## Problem details
Print the data that follows exactly as it stands, from its first line through the line containing "Theorem irq_trim_moves_clock irq", and stop there.
------------------------------------------------------------------------
(** An interrupt raised while translated code runs moves the clock the
    timers see: the trim of the cycle budget makes [EFFECTIVE_CYCLES] jump
    ahead by the whole remaining budget, although none of it was executed. *)
Theorem irq_trim_moves_clock irq y :
  0 <= irq <= 10 -> psx_block_exception y = true ->
  irq_pending (cpu (SignalInterrupt irq y)) = 1 ->
  let left := s32 (cycles_left (cpu y)) in
  0 < left -> cycles_left (cpu y) = left -> left <= initial_cycles_left (cpu y) < 4294967296 ->
  EFFECTIVE_CYCLES (SignalInterrupt irq y) = u64 (EFFECTIVE_CYCLES y + left).
Proof.
  intros Hirq Hb Hp left Hleft Hcl Hinit. pose proof (s32_range (cycles_left (cpu y))) as Hr. fold left in Hr.
  unfold SignalInterrupt in *. destruct (Z.ltb_spec 10 irq); [lia|].
  set (y1 := recompute_irq_pending _) in *.
  destruct (raise_if_pending_frame y1) as (_ & _ & _ & E & _). rewrite E in Hp.
  unfold raise_if_pending. rewrite Hp. change (1 =? 0) with false. cbv iota. unfold cap_cycles_for_irq.
  change (psx_block_exception (y1 <| sched_interrupt_chain := 1 |>)) with (psx_block_exception y). rewrite Hb.
  unfold cap_cycles. change (cycles_left (cpu (y1 <| sched_interrupt_chain := 1 |>))) with (cycles_left (cpu y)).
  fold left. rewrite (proj2 (Z.ltb_lt 0 left) Hleft).
  assert (EL : EFFECTIVE_CYCLES y = u64 (global_cycles y + u32 (initial_cycles_left (cpu y) - left) + partial_block_cycles y))
    by (unfold EFFECTIVE_CYCLES; rewrite Hcl; reflexivity).
  rewrite EL.
  match goal with |- EFFECTIVE_CYCLES ?t = _ =>
    assert (ER : EFFECTIVE_CYCLES t = u64 (global_cycles y + u32 (initial_cycles_left (cpu y) - u32 0) + partial_block_cycles y))
      by reflexivity end.
  rewrite ER. change (u32 0) with 0. rewrite !u32_small by (unfold is_u32; lia).
  unfold u64. rewrite Zplus_mod_idemp_l. f_equal. lia.
Qed.

Lemma irq_trim_moves_clock_witness :
  let y := upd_cpu (fun c => c <| i_mask := 0x10 |> <| cycles_left := 500 |> <| initial_cycles_left := 800 |>)
             (sys0 <| psx_block_exception := true |>) in
  EFFECTIVE_CYCLES (SignalInterrupt 4 y) = u64 (EFFECTIVE_CYCLES y + 500).
Proof.
  intros y. apply (irq_trim_moves_clock 4 y); try reflexivity; try lia. vm_compute. split; [discriminate | reflexivity].
Defined.

Lemma sync_mode_defects_witness :
  let x := (upd_timer 1 (fun c => c <| mode := 7 |> <| last_sync_cycle := 530000 |>) timers_init) in
  last_sync_cycle (get_timer (fst (Timer_SyncValue 1 x (at_cycle 540000))) 1) = 550000.
Proof.
  intros x. rewrite (proj1 (sync_mode_defects x (at_cycle 540000) 1)); try reflexivity.
  - vm_compute. discriminate.
  - vm_compute. split; [discriminate | reflexivity].
  - vm_compute. discriminate.
Defined.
------------------------------------------------------------------------
## Response
(** An interrupt raised while translated code runs moves the clock the
    timers see: the trim of the cycle budget makes [EFFECTIVE_CYCLES] jump
    ahead by the whole remaining budget, although none of it was executed. *)
Theorem irq_trim_moves_clock irq y :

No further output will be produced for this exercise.